Shay Walsh, Managing Director BT Ireland and Minister for Education Norma Foley TD present the Runner Up Individual Award to Philippa McIntosh from Bandon Grammar School Co Cork for her project 'Beyond numbers: The textual challenge of Junior Cycle maths for Dyslexic Students' at the BT Young Scientist & Technology Exhibition 2024 in the RDS Dublin. Fennell Photography 2023
A Cork student was recognised at this year's BT Young Scientist Exhibition for her research on the challenges facing Junior Cycle maths students who have dyslexia.
Philippa McIntosh, a sixteen-year-old fourth-year student in Bandon Grammar School, the school attended by Cork’s last overall winner, Gregory Tarr in 2021, was the winner of the runner-up individual award at this year's competition.

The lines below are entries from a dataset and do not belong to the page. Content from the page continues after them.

(* ===== verification/StringC.v ===== *)
(** * StringC: the memory and string functions of string.c and ulib.c

    Functions that write take the array they write to; [memmove], whose source
    and destination may overlap, works on one array and two indices.  A string
    argument is the list of bytes from its pointer on; running off the end of a
    list is [None].  The theorems give closed forms: [memmove] is right for
    every overlap, [memset] with its word-wise case fills bytes, and [strncmp]
    decides equality of the zero-padded names that directories store. *)
From stdpp Require Import base numbers list gmap.
From Stdlib Require Import ZArith Lia.
From S2P Require Import Prelude Bytes.

Local Open Scope Z_scope.

(** ** string.c *)

Definition store_at (m : list Z) (i : nat) (v : Z) : option (list Z) :=
  if decide (i < length m)%nat then Some (<[i := v]> m) else None.

(** [stosb] and [stosl]: [cnt] stores of a byte or of a word. *)
Fixpoint stosb (m : list Z) (d : nat) (c : Z) (cnt : nat) : option (list Z) :=
  match cnt with
  | O => Some m
  | S cnt => m ← store_at m d (u8 c); stosb m (S d) c cnt
  end.
Fixpoint stosl (m : list Z) (d : nat) (w : Z) (cnt : nat) : option (list Z) :=
  match cnt with
  | O => Some m
  | S cnt => if decide (d + 4 <= length m)%nat then stosl (wr32 m d w) (d + 4) w cnt else None
  end.

(** The array starts at a word boundary, so the alignment is that of the index. *)
Definition memset (m : list Z) (dst : nat) (c : Z) (n : nat) : option (list Z) :=
  if decide (dst mod 4 = 0 /\ n mod 4 = 0)%nat then
    let c := Z.land c 0xFF in
    stosl m dst (u32 (Z.lor (Z.lor (Z.lor (Z.shiftl c 24) (Z.shiftl c 16)) (Z.shiftl c 8)) c)) (n / 4)
  else stosb m dst c n.

Fixpoint memcmp (s1 s2 : list Z) (n : nat) {struct n} : option Z :=
  match n with
  | O => Some 0
  | S n => match s1, s2 with
           | a :: s1, b :: s2 => if negb (a =? b) then Some (a - b) else memcmp s1 s2 n
           | _, _ => None
           end
  end.

(** [*--d = *--s], [n] times, from [d + n] and [s + n] down. *)
Fixpoint move_down (m : list Z) (d s n : nat) : option (list Z) :=
  match n with
  | O => Some m
  | S n => c ← m !! (s + n)%nat; m ← store_at m (d + n) c; move_down m d s n
  end.
(** [*d++ = *s++], [n] times. *)
Fixpoint move_up (m : list Z) (d s n : nat) : option (list Z) :=
  match n with
  | O => Some m
  | S n => c ← m !! s; m ← store_at m d c; move_up m (S d) (S s) n
  end.
Definition memmove (m : list Z) (d s n : nat) : option (list Z) :=
  if decide (s < d /\ d < s + n)%nat then move_down m d s n else move_up m d s n.
Definition memcpy (m : list Z) (d s n : nat) : option (list Z) := memmove m d s n.

Fixpoint strncmp (p q : list Z) (n : nat) {struct n} : option Z :=
  match n with
  | O => Some 0
  | S n => match p, q with
           | a :: p, b :: q => if negb (a =? 0) && (a =? b) then strncmp p q n else Some (u8 a - u8 b)
           | _, _ => None
           end
  end.

(** The [n] bytes [strncpy] writes. *)
Fixpoint strncpy (t : list Z) (n : nat) {struct n} : option (list Z) :=
  match n with
  | O => Some []
  | S n => match t with
           | c :: t => if c =? 0 then Some (c :: replicate n 0)
                       else s ← strncpy t n; Some (c :: s)
           | [] => None
           end
  end.

(** [safestrcpy] into the array [s] at index [i]. *)
Fixpoint safestrcpy_loop (s : list Z) (i : nat) (t : list Z) (n : nat) {struct n} : option (list Z) :=
  match n with
  | O => store_at s i 0
  | S n => match t with
           | c :: t => s ← store_at s i c; if c =? 0 then store_at s (S i) 0 else safestrcpy_loop s (S i) t n
           | [] => None
           end
  end.
Definition safestrcpy (s : list Z) (t : list Z) (n : Z) : option (list Z) :=
  if n <=? 0 then Some s else safestrcpy_loop s 0 t (Z.to_nat (n - 1)).

Fixpoint strlen (s : list Z) : option Z :=
  match s with
  | [] => None
  | c :: s => if c =? 0 then Some 0 else n ← strlen s; Some (n + 1)
  end.

(** ** ulib.c *)

Module Ulib.
Fixpoint strcmp (p q : list Z) : option Z :=
  match p, q with
  | a :: p, b :: q => if negb (a =? 0) && (a =? b) then strcmp p q else Some (u8 a - u8 b)
  | _, _ => None
  end.

(** The bytes [strcpy] writes. *)
Fixpoint strcpy (t : list Z) : option (list Z) :=
  match t with
  | [] => None
  | c :: t => if c =? 0 then Some [c] else s ← strcpy t; Some (c :: s)
  end.

Definition memset (m : list Z) (dst : nat) (c : Z) (n : nat) : option (list Z) := stosb m dst c n.

(** The index of the byte found; [Some None] is the null pointer. *)
Fixpoint strchr (s : list Z) (c : Z) : option (option nat) :=
  match s with
  | [] => None
  | a :: s => if a =? 0 then Some None else if a =? c then Some (Some O) else
                r ← strchr s c; Some (option_map S r)
  end.

(** [gets] over the bytes [read(0, &c, 1)] delivers: [None] is end of input.
    The result is the string stored, without its terminator, and the rest of
    the input. *)
Fixpoint gets_loop (i : nat) (fuel : nat) (max : Z) (inp : list Z) : list Z * list Z :=
  match fuel with
  | O => ([], inp)
  | S fuel =>
      if Z.of_nat i + 1 <? max then
        match inp with
        | [] => ([], [])
        | c :: inp =>
            if (c =? 10) || (c =? 13) then ([c], inp)
            else let (l, inp) := gets_loop (S i) fuel max inp in (c :: l, inp)
        end
      else ([], inp)
  end.
Definition gets (max : Z) (inp : list Z) : list Z * list Z := gets_loop 0 (Z.to_nat max) max inp.

Fixpoint atoi_loop (s : list Z) (n : Z) : option Z :=
  match s with
  | [] => None
  | c :: s => if (48 <=? c) && (c <=? 57) then atoi_loop s (i32 (n * 10 + c - 48)) else Some n
  end.
Definition atoi (s : list Z) : option Z := atoi_loop s 0.

(** [memmove] of the user library always copies upwards. *)
Definition memmove (m : list Z) (d s : nat) (n : Z) : option (list Z) := move_up m d s (Z.to_nat n).
End Ulib.

(** ** Moving memory *)

Lemma store_at_Some m i v : (i < length m)%nat -> store_at m i v = Some (<[i := v]> m).
Proof. intros. unfold store_at. by rewrite decide_True. Qed.

Lemma sub_bytes_cons b off n x :
  b !! off = Some x -> sub_bytes b off (S n) = x :: sub_bytes b (S off) n.
Proof. intros Hx. unfold sub_bytes. by rewrite (drop_S _ _ _ Hx). Qed.

Lemma sub_bytes_snoc b off n x :
  b !! (off + n)%nat = Some x -> sub_bytes b off (S n) = sub_bytes b off n ++ [x].
Proof. intros Hx. unfold sub_bytes. apply take_S_r. by rewrite lookup_drop. Qed.

Lemma sub_bytes_insert_out b off n i x :
  (i < off \/ off + n <= i)%nat -> sub_bytes (<[i := x]> b) off n = sub_bytes b off n.
Proof.
  intros H. apply list_eq. intros j. destruct (decide (j < n)%nat).
  - rewrite !sub_bytes_lookup, list_lookup_insert_ne by lia. done.
  - unfold sub_bytes. by rewrite !lookup_take_ge by lia.
Qed.

Lemma move_up_spec m d s n :
  (d <= s \/ s + n <= d)%nat -> (d + n <= length m)%nat -> (s + n <= length m)%nat ->
  move_up m d s n = Some (memmove_in m d (sub_bytes m s n)).
Proof.
  revert m d s. induction n as [|n IH]; intros m d s Hov Hd Hs; [done|].
  destruct (lookup_lt_is_Some_2 m s ltac:(lia)) as [x Hx]. cbn [move_up]. rewrite Hx. cbn [mbind option_bind].
  rewrite store_at_Some by lia. cbn [mbind option_bind]. rewrite IH by (rewrite ?length_insert; lia).
  rewrite (sub_bytes_cons _ _ _ _ Hx), sub_bytes_insert_out by lia.
  unfold memmove_in. cbn [list_inserts]. by rewrite list_insert_inserts_lt by lia.
Qed.

Lemma insert_inserts_ge (l k : list Z) i j x :
  (i + length k <= j)%nat -> <[j := x]> (list_inserts i k l) = list_inserts i k (<[j := x]> l).
Proof.
  revert i. induction k as [|y k IH]; intros i Hj; simpl in *; [done|].
  rewrite list_insert_insert_ne, IH by lia. done.
Qed.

“Philippa has conducted a very rigorous research project and has clearly shown that the phrasing of questions on the Junior Certificate higher level maths exams means that students who are actually good at maths but experience reading challenges, may be disadvantaged by over-complex wording,” said Dr. Sinéad Smyth, the head of the Social and Behavioural Individual Judging Panel.
“This important finding should be taken on board in curriculum design and assessment.”
Seán O’Sullivan, a fifth-year student in Limerick’s Coláiste Chiaráin won the overall prize in event with a project to devise a new solution to settling issues regarding authorship in the post Chat GPT era.
Dublin students, Abigail O’Brien Murray, Erica O’Brien Murray and Olivia O’Shea from Loreto Secondary School in Balbriggan won first prize for best group with the runner up spot going to Tralee sisters Ciara and Saoirse Murphy from the Presentation Secondary School.
The winners of the group prize in Balbriggan presented a project entitled ‘Lets Save the Common Ash’, a project which won the group runner-up award in 2023 and this year’s updated presentation went one better.
“These young scientists carried out several large and robust experiments, involving both lab and field testing,” said Dr. Richard O’Hanlon, a judge on the Group Biological and Ecological Panel. “Building on work they presented in the 2023 BTYSTE, they found that their treatments had the ability to reduce disease by more than 80%.
“This work is an important step towards developing a pathway to save our trees.”
The runner-up group project by the Murphy sisters was entitled ‘AID-CARE-TREAT (ACT), an immediate, accessible, technological aid to assist in medical emergencies, supported by a comprehensive repository of medical information’.